Dorina Pojani, a senior lecturer in urban planning at the University of Queensland, said the “obvious suggestion” is that housing shouldn’t be permitted in areas at risk of flooding, in the same way that some of the catastrophic damage from recent wildfires could have been avoided had residential construction not expanded into previously natural areas.
“As a society, we have been very arrogant to think that we can dominate and subjugate nature without suffering any consequences,” she said.
Australia may have to embrace the architectural concepts of water-based cultures in Southeast Asia, adopting floating housing and housing on stilts, which can cope better with floods, Pojani added.
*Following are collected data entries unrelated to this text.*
Lemma filterImpl_loop_mirrors (l : list (PathComponent * TreeEntry)) :
  forall done pathMap out,
    PathMap.wf inner = true ->
    PathMap.items inner = (done ++ l)%list ->
    mirrors done pathMap ->
    filterImpl_loop unfilteredTree filterId (map gathered l) pathMap = Ok out ->
    mirrors (done ++ l)%list out.
Proof.
  induction l as [|[name entry] l IH]; intros done pathMap out Hwf Hitems Hinv Hrun.
  - cbn in Hrun. injection Hrun as <-. now rewrite app_nil_r.
  - rewrite filterImpl_loop_step in Hrun.
    assert (Hitems' : PathMap.items inner = ((done ++ [(name, entry)]) ++ l)%list)
      by (rewrite <- app_assoc; exact Hitems).
    replace (done ++ (name, entry) :: l)%list
      with ((done ++ [(name, entry)]) ++ l)%list by (now rewrite <- app_assoc).
    destruct Hinv as (Hcs & Honly & Hall).
    assert (Hskip : verdict name <> Value false ->
                    mirrors (done ++ [(name, entry)]) pathMap).
    { intros Hv. split; [exact Hcs|]. split.
      - intros n child Hin. destruct (Honly n child Hin) as (e & He & Hve).
        exists e. split; [apply in_or_app; auto | exact Hve].
      - intros n e Hin Hve. apply in_app_or in Hin as [Hin|[[= <- <-]|[]]].
        + now apply Hall.
        + contradiction. }
    destruct (verdict name) as [[|]|e] eqn:Hverdict;
      try (eapply IH; [exact Hwf | exact Hitems' | apply Hskip; discriminate
                      | exact Hrun]).
    assert (Hentry : PathMap.find inner name = Some entry).
    { apply find_entry; [exact Hwf|]. rewrite Hitems.
      apply in_or_app. right. left. reflexivity. }
    rewrite Hentry in Hrun. cbn [deref bind] in Hrun.
    assert (Hfresh : forall k w, In (k, w) done -> PathMap.keyEqual cs k name = false).
    { unfold PathMap.wf in Hwf. fold inner cs in Hwf. rewrite Hitems in Hwf.
      exact (distinct_keys_before cs done name entry l Hwf). }
    assert (Hnone : PathMap.find pathMap name = None).
    { apply find_None. intros k v Hin. rewrite Hcs, keyEqual_sym.
      destruct (Honly k v Hin) as (e & He & _). eapply Hfresh; eassumption. }
    eapply IH; [exact Hwf | exact Hitems' | | exact Hrun].
    split; [now rewrite insert_caseSensitivity|]. split.
    + intros n child Hin. apply In_insert in Hin as [[= -> ->]|Hin].
      * exists entry. split; [apply in_or_app; simpl; auto | exact Hverdict].
      * destruct (Honly n child Hin) as (e & He & Hve).
        exists e. split; [apply in_or_app; auto | exact Hve].
    + intros n e Hin Hve. apply in_app_or in Hin as [Hin|[[= <- <-]|[]]].
      * rewrite find_insert_other by (rewrite Hcs; eapply Hfresh; eassumption).
        now apply Hall.
      * now apply find_insert_same.
Qed.

(** Every entry of the transform's result is the rewritten entry of a
    child the inner tree finds under the same name. *)
Lemma filterImpl_children :
  exists pathMap,
    result (filterImpl unfilteredTree treePath filterId) = Ok pathMap
    /\ PathMap.getCaseSensitivity pathMap = cs
    /\ forall name child, In (name, child) (PathMap.items pathMap) ->
         exists entry, PathMap.find inner name = Some entry
                       /\ child = rewritten name entry.
Proof.
  rewrite filterImpl_result.
  destruct (filterImpl_loop_sound (PathMap.items inner) (PathMap.empty cs))
    as (out & Hout & Hcs & Hitems); [auto|].
  exists out. split; [exact Hout|]. split; [exact Hcs|].
  intros name child Hin.
  destruct (Hitems name child Hin) as [[]|(entry & Hfind & _ & Hchild)]; eauto.
Qed.

(** Every visible child of a well-formed inner tree is found in the
    transform's result, with its rewritten entry. *)
Lemma filterImpl_visible (pathMap : PathMap.t TreeEntry) :
  PathMap.wf inner = true ->
  result (filterImpl unfilteredTree treePath filterId) = Ok pathMap ->
  forall name entry,
    In (name, entry) (PathMap.items inner) ->
    verdict name = Value false ->
    PathMap.find pathMap name = Some (rewritten name entry).
Proof.
  intros Hwf Hout. rewrite filterImpl_result in Hout.
  assert (Hstart : mirrors [] (PathMap.empty cs))
    by (split; [reflexivity | split; intros ? ? []]).
  destruct (filterImpl_loop_mirrors (PathMap.items inner) [] (PathMap.empty cs)
              pathMap Hwf eq_refl Hstart Hout) as (_ & _ & Hall).
  exact Hall.
Qed.

(** C6: a filter evaluation that fails drops its own entry only.  The
    transform of a well-formed tree completes with a map; a child whose
    evaluation failed, or said hidden, is not in it, and every child whose
    evaluation said visible is in it with its rewritten entry. *)
Theorem filterImpl_failure_is_local :
  PathMap.wf (treeEntries unfilteredTree) = true ->
  exists pathMap,
    result (filterImpl unfilteredTree treePath filterId) = Ok pathMap
    /\ PathMap.getCaseSensitivity pathMap
       = PathMap.getCaseSensitivity (treeEntries unfilteredTree)
    /\ forall name entry,
         In (name, entry) (PathMap.items (treeEntries unfilteredTree)) ->
         match result (isPathFiltered (path_append treePath name) filterId) with
         | Exception _ => PathMap.find pathMap name = None
         | Value true => PathMap.find pathMap name = None
         | Value false =>
             PathMap.find pathMap name
             = Some (mkTreeEntry
                       (if TreeEntryType_eqb (getType entry) TREE
                        then encode_tree (path_append treePath name) filterId
                               (getHash entry)
                        else encode_blob (getHash entry))
                       (getType entry))
         end.
Proof.
  intros Hwf. fold inner in Hwf |- *. fold cs.
  destruct filterImpl_children as (out & Hout & Hcs & _).
  exists out. split; [exact Hout|]. split; [exact Hcs|].
  rewrite filterImpl_result in Hout.
  assert (Hstart : mirrors [] (PathMap.empty cs))
    by (split; [reflexivity | split; intros ? ? []]).
  destruct (filterImpl_loop_mirrors (PathMap.items inner) [] (PathMap.empty cs)
              out Hwf eq_refl Hstart Hout) as (_ & Honly & Hall).
  cbn [app] in Honly, Hall.
  assert (Habsent : forall name entry, In (name, entry) (PathMap.items inner) ->
                    verdict name <> Value false -> PathMap.find out name = None).
  { intros name entry Hin Hv.
    destruct (PathMap.find out name) as [child|] eqn:Hfind; [|reflexivity].
    destruct (find_Some _ _ _ Hfind) as (k & Hk & Heq).
    destruct (Honly k child Hk) as (e & He & Hve).
    rewrite Hcs in Heq.
    rewrite (distinct_keys_unique cs _ name entry k e Hwf Hin He Heq) in Hv.
    contradiction. }
  intros name entry Hin. fold (verdict name).
  destruct (verdict name) as [[|]|e] eqn:Hv.
  - eapply Habsent; [exact Hin | rewrite Hv; discriminate].
  - apply (Hall name entry Hin Hv).
  - eapply Habsent; [exact Hin | rewrite Hv; discriminate].
Qed.

End Transform.

Section Children.
Context {backingStore_ : BackingStore} {filter_ : Filter} {codec : Codec}.

Lemma TreeEntryType_eqb_TREE (t : TreeEntryType) :
  TreeEntryType_eqb t TREE = true <-> t = TREE.
Proof. destruct t; simpl; split; intros H; congruence. Qed.

(** The entry a visible child is given, read as the claim states it. *)
Lemma rewritten_spec (treePath : RelativePath) (filterId : string)
  (name : PathComponent) (entry child : TreeEntry) :
  child = rewritten treePath filterId name entry ->
  getType child = getType entry
  /\ (getType entry = TREE ->
        getHash child
        = encode_tree (path_append treePath name) filterId (getHash entry))
  /\ (getType entry <> TREE -> getHash child = encode_blob (getHash entry)).
Proof.
  intros ->. unfold rewritten. cbn [getType getHash].
  split; [reflexivity|].
  destruct (TreeEntryType_eqb (getType entry) TREE) eqn:E.
  - apply TreeEntryType_eqb_TREE in E. split; [reflexivity | contradiction].
  - split; [|reflexivity]. intros H. apply TreeEntryType_eqb_TREE in H.
    congruence.
Qed.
That style of building — where houses are raised above the ground on stilts or stumps — is common in tropical Queensland state, but not around the Sydney area.
The flooding hasn’t just impacted people. Stranded livestock has been rescued from floodwaters, while a variety of smaller critters, such as insects and arachnids, including tarantulas, have sought refuge atop vegetation, on homes and in garages.
The Bureau of Meteorology issued a formal warning to sheep grazers, stating “there is a risk of losses of lambs and sheep exposed to these conditions.”
Climate change worsening Australia’s weather extremes
The devastating floods come a little over a year after one of Australia’s worst fires seasons on record. The fires emitted so much smoke into the atmosphere that they slightly cooled the entire planet, impacting the climate not unlike a moderate volcanic eruption.
The explosive blazes formed violent fire-induced thunderclouds, shot smoke 19 miles into the sky and formed plumes that circumnavigated the globe. The fires came amid a multiyear drought and record-breaking heat, which scientists said were intensified by climate change. Now, some of the some regions that were engulfed by flames are engulfed by floodwaters, and climate change may again be making the situation worse.
By speeding up evaporation, a warming climate can exacerbate weather patterns that lend themselves to both extreme dryness and excessive rainfall. In dry regimes, the land surface loses water more quickly and heats up, transforming it into a tinderbox for rapidly spreading fires. When it’s wet, the faster evaporation puts more water into the atmosphere, which can be unleashed in torrential downpours.
Cappucci and Samenow reported from Washington.